— THE TASK —
Write out the data in full, exactly as shown.

SUPPLIED DATA section start

(** C33: a second factor is good for one sign-in.  Between two submissions that
    both signed in, however long the history of logins, challenges, device
    sign-ins, enrolments, session operations and revocations between them, the
    challenge tokens are different ones, and on the same authenticator the
    second code is of a strictly later time step than the first: neither a
    token nor a code buys a second session. *)
Theorem second_factor_single_use env cenv sx inp p s s1 :
  NoDup (map ot_Hash (tb_onetime (ss_tab s))) -> VerifyMfa env cenv sx inp s = (Ok p, s1) ->
  exists h id k, mfa_use cenv sx inp s = Some (h, id, k) /\
    forall env' cenv' sx' inp' p' s2 s3, history h id s1 s2 -> VerifyMfa env' cenv' sx' inp' s2 = (Ok p', s3) ->
      exists h' id' k', mfa_use cenv' sx' inp' s2 = Some (h', id', k') /\ h <> h' /\ (id = id' -> (k < k')%Z).
Proof.
  intros Hnd H1. apply VerifyMfa_spends in H1 as (h & id & k & E1 & _ & _ & Hused). exists h, id, k. split; [done|].
  intros env' cenv' sx' inp' p' s2 s3 Hh H2.
  apply VerifyMfa_spends in H2 as (h' & id' & k' & E2 & (row & Hrow & Hhash) & (r & Hr & Hid & Hlt) & _).
  exists h', id', k'. split; [done|]. destruct (history_keeps _ _ _ _ _ Hh (Hused Hnd)) as [Hsp Hst]. split.
  - intros <-. by apply (Hsp row).
  - intros <-. specialize (Hst r Hr Hid). lia.
Qed.

(** ** Device keys *)

Lemma newest_max l r : newest l = Some r -> r ∈ l /\ forall r', r' ∈ l -> (cr_CreatedAt r' <= cr_CreatedAt r)%Z.
Proof.
  revert r. induction l as [|x l IH]; [done|]. intros r. simpl. destruct (newest l) as [y|] eqn:Hy.
  - destruct (IH y eq_refl) as [Hin Hmax]. destruct (Z.ltb_spec (cr_CreatedAt y) (cr_CreatedAt x)); intros [= <-].
    + split; [by left|]. intros r' [->|Hr]%elem_of_cons; [lia|]. specialize (Hmax r' Hr). lia.
    + split; [by right|]. intros r' [->|Hr]%elem_of_cons; [lia|]. by apply Hmax.
  - intros [= <-]. split; [by left|]. intros r' [->|Hr]%elem_of_cons; [lia|].
    destruct l as [|z l]; [by apply not_elem_of_nil in Hr|]. simpl in Hy. destruct (newest l) as [y|]; [by destruct (_ <? _)%Z|done].
Qed.

Section Device.
Context (env : DbEnv) (cenv : CEnv) (sx : Sctx).

(** The live device keys of a person. *)
Definition device_keys (t : Tables) (who : string) : list CredRow :=
  List.filter (fun r => holds who "device_key" r && live cenv r) (tb_creds t).

Lemma device_credential_ok id c s s' :
  device_credential cenv id s = (Ok c, s') ->
  s' = s /\ exists owner r, find (fun r => bool_decide (cr_ID r = id)) (tb_creds (ss_tab s)) = Some owner /\
    newest (device_keys (ss_tab s) (cr_IdentityID owner)) = Some r /\ c = credential_of r /\ cr_ID r = id.
Proof.
  unfold device_credential. intros ([[who tn] kind] & s1 & H1 & H)%bind_ok. apply map_err_ok in H1.
  unfold on_tab, CredentialOwner, guarded in H1. destruct (ce_fails cenv OpOwner); [done|].
  destruct (find _ _) as [owner|] eqn:Hf; [|done]. destruct (unrevoked owner); [|done]. injection H1 as <- _ _ <-.
  destruct (negb _); [done|]. apply bind_ok in H as (cred & s2 & H2 & H). apply map_err_ok in H2.
  unfold on_tab, ActiveCredentialOfKind, guarded in H2. destruct (ce_fails cenv OpActiveOfKind); [done|].
  cbn [ss_tab] in H2. fold (device_keys (ss_tab s) (cr_IdentityID owner)) in H2.
  destruct (newest _) as [r|] eqn:Hn; [|done]. injection H2 as <- <-.
  destruct (negb _) eqn:Hid; [done|]. injection H as <- <-. unbool. split; [by destruct s|]. by exists owner, r.
Qed.

(** What a device sign-in rests on. *)
Record device_proof (inp : DeviceVerifyInput) (t t' : Tables) : Prop := {
  dp_challenge : exists row realmCode, row ∈ tb_onetime t /\ consumable cenv "device_challenge" (Hash (dv_Nonce inp)) row = true /\
    json_parse_device (ot_Payload row) = Some (dv_KeyID inp, realmCode);
  dp_spent : forall row, row ∈ tb_onetime t' -> consumable cenv "device_challenge" (Hash (dv_Nonce inp)) row = false;
  dp_key : exists owner r pub sig, find (fun r => bool_decide (cr_ID r = dv_KeyID inp)) (tb_creds t) = Some owner /\
    newest (device_keys t (cr_IdentityID owner)) = Some r /\ cr_ID r = dv_KeyID inp /\
    public_key (default ""%string (cr_Secret r)) = Some pub /\ Base64.decode false (dv_Signature inp) = Some sig /\
    device_verify pub (dv_Nonce inp) sig = true;
  dp_person : exists tenant owner ident realm code, cx_tenant_by_slug (sx_flow sx) (dv_Tenant inp) = Some tenant /\
    find (fun r => bool_decide (cr_ID r = dv_KeyID inp)) (tb_creds t) = Some owner /\
    sx_identity sx (tn_ID tenant) (cr_IdentityID owner) = Some ident /\ CanAuthenticate ident = Ok tt /\
    sx_realm_by_code sx (tn_ID tenant) (orDefault code (i_RealmCode ident)) = Some realm /\ AllowsFactor realm "device_key" = true
}.

Lemma device_keys_owner t who r : r ∈ device_keys t who -> cr_IdentityID r = who.
Proof. intros [_ H]%list_elem_of_In%filter_In. apply andb_true_iff in H as [H _]. unfold holds in H. by unbool. Qed.

Lemma lift_ok {X} (r : result Error X) a (s s' : SStore) : lift r s = (Ok a, s') -> r = Ok a /\ s' = s.
Proof. by intros [= -> ->]. Qed.

Lemma some_or_ok {X} e (o : option X) a : some_or e o = Ok a -> o = Some a.
Proof. destruct o; [by intros [= ->]|done]. Qed.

SUPPLIED DATA section end

— ANSWER SECTION —
(** C33: a second factor is good for one sign-in.  Between two submissions that
    both signed in, however long the history of logins, challenges, device
    sign-ins, enrolments, session operations and revocations between them, the
    challenge tokens are different ones, and on the same authenticator the
    second code is of a strictly later time step than the first: neither a
    token nor a code buys a second session. *)
Theorem second_factor_single_use env cenv sx inp p s s1 :
  NoDup (map ot_Hash (tb_onetime (ss_tab s))) -> VerifyMfa env cenv sx inp s = (Ok p, s1) ->
  exists h id k, mfa_use cenv sx inp s = Some (h, id, k) /\
    forall env' cenv' sx' inp' p' s2 s3, history h id s1 s2 -> VerifyMfa env' cenv' sx' inp' s2 = (Ok p', s3) ->
      exists h' id' k', mfa_use cenv' sx' inp' s2 = Some (h', id', k') /\ h <> h' /\ (id = id' -> (k < k')%Z).
Proof.
  intros Hnd H1. apply VerifyMfa_spends in H1 as (h & id & k & E1 & _ & _ & Hused). exists h, id, k. split; [done|].
  intros env' cenv' sx' inp' p' s2 s3 Hh H2.
  apply VerifyMfa_spends in H2 as (h' & id' & k' & E2 & (row & Hrow & Hhash) & (r & Hr & Hid & Hlt) & _).
  exists h', id', k'. split; [done|]. destruct (history_keeps _ _ _ _ _ Hh (Hused Hnd)) as [Hsp Hst]. split.
  - intros <-. by apply (Hsp row).
  - intros <-. specialize (Hst r Hr Hid). lia.
Qed.

(** ** Device keys *)

Lemma newest_max l r : newest l = Some r -> r ∈ l /\ forall r', r' ∈ l -> (cr_CreatedAt r' <= cr_CreatedAt r)%Z.
Proof.
  revert r. induction l as [|x l IH]; [done|]. intros r. simpl. destruct (newest l) as [y|] eqn:Hy.
  - destruct (IH y eq_refl) as [Hin Hmax]. destruct (Z.ltb_spec (cr_CreatedAt y) (cr_CreatedAt x)); intros [= <-].
    + split; [by left|]. intros r' [->|Hr]%elem_of_cons; [lia|]. specialize (Hmax r' Hr). lia.
    + split; [by right|]. intros r' [->|Hr]%elem_of_cons; [lia|]. by apply Hmax.
  - intros [= <-]. split; [by left|]. intros r' [->|Hr]%elem_of_cons; [lia|].
    destruct l as [|z l]; [by apply not_elem_of_nil in Hr|]. simpl in Hy. destruct (newest l) as [y|]; [by destruct (_ <? _)%Z|done].
Qed.

Section Device.
Context (env : DbEnv) (cenv : CEnv) (sx : Sctx).

(** The live device keys of a person. *)
Definition device_keys (t : Tables) (who : string) : list CredRow :=
  List.filter (fun r => holds who "device_key" r && live cenv r) (tb_creds t).

Lemma device_credential_ok id c s s' :
  device_credential cenv id s = (Ok c, s') ->
  s' = s /\ exists owner r, find (fun r => bool_decide (cr_ID r = id)) (tb_creds (ss_tab s)) = Some owner /\
    newest (device_keys (ss_tab s) (cr_IdentityID owner)) = Some r /\ c = credential_of r /\ cr_ID r = id.
Proof.
  unfold device_credential. intros ([[who tn] kind] & s1 & H1 & H)%bind_ok. apply map_err_ok in H1.
  unfold on_tab, CredentialOwner, guarded in H1. destruct (ce_fails cenv OpOwner); [done|].
  destruct (find _ _) as [owner|] eqn:Hf; [|done]. destruct (unrevoked owner); [|done]. injection H1 as <- _ _ <-.
  destruct (negb _); [done|]. apply bind_ok in H as (cred & s2 & H2 & H). apply map_err_ok in H2.
  unfold on_tab, ActiveCredentialOfKind, guarded in H2. destruct (ce_fails cenv OpActiveOfKind); [done|].
  cbn [ss_tab] in H2. fold (device_keys (ss_tab s) (cr_IdentityID owner)) in H2.
  destruct (newest _) as [r|] eqn:Hn; [|done]. injection H2 as <- <-.
  destruct (negb _) eqn:Hid; [done|]. injection H as <- <-. unbool. split; [by destruct s|]. by exists owner, r.
Qed.

(** What a device sign-in rests on. *)
Record device_proof (inp : DeviceVerifyInput) (t t' : Tables) : Prop := {
  dp_challenge : exists row realmCode, row ∈ tb_onetime t /\ consumable cenv "device_challenge" (Hash (dv_Nonce inp)) row = true /\
    json_parse_device (ot_Payload row) = Some (dv_KeyID inp, realmCode);
  dp_spent : forall row, row ∈ tb_onetime t' -> consumable cenv "device_challenge" (Hash (dv_Nonce inp)) row = false;
  dp_key : exists owner r pub sig, find (fun r => bool_decide (cr_ID r = dv_KeyID inp)) (tb_creds t) = Some owner /\
    newest (device_keys t (cr_IdentityID owner)) = Some r /\ cr_ID r = dv_KeyID inp /\
    public_key (default ""%string (cr_Secret r)) = Some pub /\ Base64.decode false (dv_Signature inp) = Some sig /\
    device_verify pub (dv_Nonce inp) sig = true;
  dp_person : exists tenant owner ident realm code, cx_tenant_by_slug (sx_flow sx) (dv_Tenant inp) = Some tenant /\
    find (fun r => bool_decide (cr_ID r = dv_KeyID inp)) (tb_creds t) = Some owner /\
    sx_identity sx (tn_ID tenant) (cr_IdentityID owner) = Some ident /\ CanAuthenticate ident = Ok tt /\
    sx_realm_by_code sx (tn_ID tenant) (orDefault code (i_RealmCode ident)) = Some realm /\ AllowsFactor realm "device_key" = true
}.

Lemma device_keys_owner t who r : r ∈ device_keys t who -> cr_IdentityID r = who.
Proof. intros [_ H]%list_elem_of_In%filter_In. apply andb_true_iff in H as [H _]. unfold holds in H. by unbool. Qed.

Lemma lift_ok {X} (r : result Error X) a (s s' : SStore) : lift r s = (Ok a, s') -> r = Ok a /\ s' = s.
Proof. by intros [= -> ->]. Qed.

Lemma some_or_ok {X} e (o : option X) a : some_or e o = Ok a -> o = Some a.
Proof. destruct o; [by intros [= ->]|done]. Qed.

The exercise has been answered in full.